The task: Return a copy of each line in the listing that includes the word "Some".

[Given records]

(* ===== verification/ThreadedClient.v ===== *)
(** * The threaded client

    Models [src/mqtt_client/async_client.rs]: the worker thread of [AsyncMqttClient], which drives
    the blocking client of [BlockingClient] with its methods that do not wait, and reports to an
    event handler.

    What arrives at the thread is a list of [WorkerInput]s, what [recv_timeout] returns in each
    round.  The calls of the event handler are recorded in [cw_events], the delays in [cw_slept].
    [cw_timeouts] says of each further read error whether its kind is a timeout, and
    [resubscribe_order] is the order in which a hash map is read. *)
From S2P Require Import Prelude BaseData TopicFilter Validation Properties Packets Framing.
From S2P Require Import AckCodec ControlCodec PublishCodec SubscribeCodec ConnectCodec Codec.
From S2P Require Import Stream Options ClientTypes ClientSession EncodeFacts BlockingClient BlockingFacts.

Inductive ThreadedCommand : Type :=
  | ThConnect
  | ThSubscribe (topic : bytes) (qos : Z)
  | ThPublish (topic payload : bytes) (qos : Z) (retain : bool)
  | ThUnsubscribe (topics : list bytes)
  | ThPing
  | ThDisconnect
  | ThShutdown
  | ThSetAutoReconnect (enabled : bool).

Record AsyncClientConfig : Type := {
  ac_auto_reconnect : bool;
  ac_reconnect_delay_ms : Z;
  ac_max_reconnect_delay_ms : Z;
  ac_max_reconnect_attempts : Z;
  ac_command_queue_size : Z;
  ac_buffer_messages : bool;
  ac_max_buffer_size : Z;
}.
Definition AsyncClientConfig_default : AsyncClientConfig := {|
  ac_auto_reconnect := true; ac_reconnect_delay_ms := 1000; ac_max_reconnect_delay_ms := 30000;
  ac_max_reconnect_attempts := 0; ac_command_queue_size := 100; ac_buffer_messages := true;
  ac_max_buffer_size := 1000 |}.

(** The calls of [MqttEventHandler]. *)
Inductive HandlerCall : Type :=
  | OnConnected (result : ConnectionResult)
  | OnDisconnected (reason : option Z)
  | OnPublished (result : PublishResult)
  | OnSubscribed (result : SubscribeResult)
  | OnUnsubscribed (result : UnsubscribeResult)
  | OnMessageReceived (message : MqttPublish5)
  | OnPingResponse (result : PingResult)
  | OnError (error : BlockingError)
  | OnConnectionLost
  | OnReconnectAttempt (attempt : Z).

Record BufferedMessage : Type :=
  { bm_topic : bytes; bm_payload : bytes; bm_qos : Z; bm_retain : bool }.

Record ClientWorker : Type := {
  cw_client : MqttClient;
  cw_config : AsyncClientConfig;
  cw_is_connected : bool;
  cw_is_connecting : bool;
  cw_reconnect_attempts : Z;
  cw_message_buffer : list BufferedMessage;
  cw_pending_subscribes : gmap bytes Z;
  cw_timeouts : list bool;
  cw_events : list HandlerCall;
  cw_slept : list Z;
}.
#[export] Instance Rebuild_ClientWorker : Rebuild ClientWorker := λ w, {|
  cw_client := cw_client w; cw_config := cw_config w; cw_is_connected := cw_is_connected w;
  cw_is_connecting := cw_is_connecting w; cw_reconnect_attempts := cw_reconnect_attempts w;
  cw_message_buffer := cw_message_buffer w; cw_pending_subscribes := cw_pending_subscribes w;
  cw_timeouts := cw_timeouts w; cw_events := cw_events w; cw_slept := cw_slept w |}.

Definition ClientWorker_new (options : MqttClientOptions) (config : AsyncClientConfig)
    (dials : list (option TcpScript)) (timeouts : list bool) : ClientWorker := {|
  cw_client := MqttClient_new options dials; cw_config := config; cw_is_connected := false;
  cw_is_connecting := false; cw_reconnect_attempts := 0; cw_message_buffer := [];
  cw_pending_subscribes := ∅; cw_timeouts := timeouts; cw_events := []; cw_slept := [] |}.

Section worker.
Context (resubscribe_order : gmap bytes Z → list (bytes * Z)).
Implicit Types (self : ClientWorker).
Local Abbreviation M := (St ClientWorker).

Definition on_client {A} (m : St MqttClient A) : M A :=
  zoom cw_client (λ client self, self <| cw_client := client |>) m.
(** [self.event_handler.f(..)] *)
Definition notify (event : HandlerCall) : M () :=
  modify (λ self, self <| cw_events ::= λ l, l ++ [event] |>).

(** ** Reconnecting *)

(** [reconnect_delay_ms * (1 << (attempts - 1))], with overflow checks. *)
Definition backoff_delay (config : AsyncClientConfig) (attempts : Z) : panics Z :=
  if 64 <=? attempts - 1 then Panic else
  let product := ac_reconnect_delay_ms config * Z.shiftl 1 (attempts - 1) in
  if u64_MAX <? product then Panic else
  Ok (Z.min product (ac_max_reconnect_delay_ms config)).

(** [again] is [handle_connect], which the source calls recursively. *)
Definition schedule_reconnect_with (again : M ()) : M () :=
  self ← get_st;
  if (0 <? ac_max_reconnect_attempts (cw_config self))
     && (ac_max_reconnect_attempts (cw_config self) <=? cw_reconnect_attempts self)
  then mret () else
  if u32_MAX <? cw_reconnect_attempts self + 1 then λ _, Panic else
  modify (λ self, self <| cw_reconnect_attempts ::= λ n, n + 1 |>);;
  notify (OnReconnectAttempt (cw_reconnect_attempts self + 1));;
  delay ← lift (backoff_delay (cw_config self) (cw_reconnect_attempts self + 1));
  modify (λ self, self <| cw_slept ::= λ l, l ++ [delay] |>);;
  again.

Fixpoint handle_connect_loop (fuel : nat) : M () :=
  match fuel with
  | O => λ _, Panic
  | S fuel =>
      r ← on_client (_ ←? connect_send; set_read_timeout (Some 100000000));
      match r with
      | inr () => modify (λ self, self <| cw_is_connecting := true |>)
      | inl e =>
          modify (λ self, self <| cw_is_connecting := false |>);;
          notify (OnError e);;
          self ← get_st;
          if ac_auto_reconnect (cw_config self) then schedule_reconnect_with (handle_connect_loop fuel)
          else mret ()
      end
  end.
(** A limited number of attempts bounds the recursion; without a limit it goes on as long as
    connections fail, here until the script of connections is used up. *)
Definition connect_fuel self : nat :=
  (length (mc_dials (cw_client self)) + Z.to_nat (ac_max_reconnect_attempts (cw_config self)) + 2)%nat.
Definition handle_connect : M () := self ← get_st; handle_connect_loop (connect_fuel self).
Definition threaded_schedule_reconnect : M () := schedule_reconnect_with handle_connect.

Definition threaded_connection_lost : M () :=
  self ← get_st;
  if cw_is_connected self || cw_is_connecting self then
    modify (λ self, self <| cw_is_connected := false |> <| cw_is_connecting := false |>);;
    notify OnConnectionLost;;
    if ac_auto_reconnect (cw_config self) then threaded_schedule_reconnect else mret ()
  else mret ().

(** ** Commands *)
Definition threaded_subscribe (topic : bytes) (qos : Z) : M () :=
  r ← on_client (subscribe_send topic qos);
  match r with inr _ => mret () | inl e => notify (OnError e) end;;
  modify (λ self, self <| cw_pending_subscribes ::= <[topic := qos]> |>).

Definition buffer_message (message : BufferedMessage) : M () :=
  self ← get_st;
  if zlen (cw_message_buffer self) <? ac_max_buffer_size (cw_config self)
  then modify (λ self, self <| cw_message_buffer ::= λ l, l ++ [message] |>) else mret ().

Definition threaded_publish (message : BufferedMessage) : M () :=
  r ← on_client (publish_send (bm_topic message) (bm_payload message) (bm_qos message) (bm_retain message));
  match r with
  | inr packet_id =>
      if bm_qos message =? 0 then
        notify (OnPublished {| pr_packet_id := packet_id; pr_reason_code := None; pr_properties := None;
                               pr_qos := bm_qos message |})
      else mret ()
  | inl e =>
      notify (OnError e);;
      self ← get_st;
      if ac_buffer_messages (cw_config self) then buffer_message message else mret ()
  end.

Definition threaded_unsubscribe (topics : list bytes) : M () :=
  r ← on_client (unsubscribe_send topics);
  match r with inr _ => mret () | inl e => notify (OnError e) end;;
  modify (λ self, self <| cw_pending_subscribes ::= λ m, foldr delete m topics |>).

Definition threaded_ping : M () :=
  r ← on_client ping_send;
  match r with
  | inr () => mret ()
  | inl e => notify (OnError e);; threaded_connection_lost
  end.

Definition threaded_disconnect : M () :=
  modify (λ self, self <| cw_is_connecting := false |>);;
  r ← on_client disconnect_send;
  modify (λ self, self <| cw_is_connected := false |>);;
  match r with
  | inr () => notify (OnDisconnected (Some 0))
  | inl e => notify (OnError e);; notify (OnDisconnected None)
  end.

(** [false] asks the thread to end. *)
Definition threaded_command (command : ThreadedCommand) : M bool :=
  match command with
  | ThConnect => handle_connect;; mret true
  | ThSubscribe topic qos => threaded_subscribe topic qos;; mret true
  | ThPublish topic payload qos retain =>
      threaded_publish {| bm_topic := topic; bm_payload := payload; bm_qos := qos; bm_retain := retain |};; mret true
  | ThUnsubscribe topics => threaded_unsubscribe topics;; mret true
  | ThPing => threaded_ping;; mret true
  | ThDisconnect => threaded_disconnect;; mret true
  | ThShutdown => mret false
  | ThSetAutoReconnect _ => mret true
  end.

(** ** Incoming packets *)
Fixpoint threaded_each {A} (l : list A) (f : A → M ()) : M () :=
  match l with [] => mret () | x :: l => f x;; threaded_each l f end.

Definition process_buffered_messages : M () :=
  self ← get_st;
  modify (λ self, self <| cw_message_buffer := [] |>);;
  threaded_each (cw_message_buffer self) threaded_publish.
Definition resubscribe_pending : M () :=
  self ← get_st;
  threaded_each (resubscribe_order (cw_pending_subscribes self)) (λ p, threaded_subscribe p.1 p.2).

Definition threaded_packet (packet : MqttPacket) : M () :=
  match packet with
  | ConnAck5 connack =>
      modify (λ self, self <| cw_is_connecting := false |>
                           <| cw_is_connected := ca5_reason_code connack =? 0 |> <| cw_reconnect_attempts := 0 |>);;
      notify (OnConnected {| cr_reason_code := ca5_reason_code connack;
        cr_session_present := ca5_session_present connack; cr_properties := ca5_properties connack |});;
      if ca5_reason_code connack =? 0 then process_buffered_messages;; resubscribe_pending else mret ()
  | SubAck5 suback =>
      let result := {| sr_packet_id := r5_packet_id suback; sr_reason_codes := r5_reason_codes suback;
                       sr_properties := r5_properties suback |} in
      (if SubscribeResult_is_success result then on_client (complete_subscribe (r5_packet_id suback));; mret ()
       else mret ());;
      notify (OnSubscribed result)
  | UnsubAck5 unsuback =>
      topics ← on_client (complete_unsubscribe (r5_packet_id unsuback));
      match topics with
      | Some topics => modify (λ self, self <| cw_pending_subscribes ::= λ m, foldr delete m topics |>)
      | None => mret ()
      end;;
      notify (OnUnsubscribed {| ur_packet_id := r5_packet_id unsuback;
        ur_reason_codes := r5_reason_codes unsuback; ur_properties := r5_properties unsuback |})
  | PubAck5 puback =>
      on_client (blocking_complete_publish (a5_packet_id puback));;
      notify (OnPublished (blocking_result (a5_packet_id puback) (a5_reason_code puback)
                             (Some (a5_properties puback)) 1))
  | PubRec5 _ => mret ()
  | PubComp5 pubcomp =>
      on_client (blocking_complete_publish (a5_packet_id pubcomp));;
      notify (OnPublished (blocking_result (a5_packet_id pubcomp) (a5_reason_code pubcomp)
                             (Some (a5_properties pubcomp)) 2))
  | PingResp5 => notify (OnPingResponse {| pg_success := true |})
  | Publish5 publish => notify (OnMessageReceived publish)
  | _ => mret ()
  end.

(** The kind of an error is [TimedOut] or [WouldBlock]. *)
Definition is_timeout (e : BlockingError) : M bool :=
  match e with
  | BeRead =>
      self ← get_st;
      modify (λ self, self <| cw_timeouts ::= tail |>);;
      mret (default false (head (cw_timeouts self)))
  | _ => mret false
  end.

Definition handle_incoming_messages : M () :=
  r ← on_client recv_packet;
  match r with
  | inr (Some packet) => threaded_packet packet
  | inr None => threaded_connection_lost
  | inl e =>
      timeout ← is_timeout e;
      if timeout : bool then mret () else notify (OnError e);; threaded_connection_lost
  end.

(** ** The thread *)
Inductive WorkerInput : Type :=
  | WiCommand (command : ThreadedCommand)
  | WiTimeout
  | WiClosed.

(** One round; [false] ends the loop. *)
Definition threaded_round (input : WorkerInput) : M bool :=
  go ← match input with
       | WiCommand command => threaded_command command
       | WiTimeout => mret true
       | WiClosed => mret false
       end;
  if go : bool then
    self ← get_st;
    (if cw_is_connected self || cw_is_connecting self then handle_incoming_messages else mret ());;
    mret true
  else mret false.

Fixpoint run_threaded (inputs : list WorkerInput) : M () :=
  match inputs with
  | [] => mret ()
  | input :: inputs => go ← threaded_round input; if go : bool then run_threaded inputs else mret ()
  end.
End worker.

[/Given records]

Written reply:
      r ← on_client (_ ←? connect_send; set_read_timeout (Some 100000000));
  | inr () => notify (OnDisconnected (Some 0))
      | Some topics => modify (λ self, self <| cw_pending_subscribes ::= λ m, foldr delete m topics |>)
                             (Some (a5_properties puback)) 1))
                             (Some (a5_properties pubcomp)) 2))
  | inr (Some packet) => threaded_packet packet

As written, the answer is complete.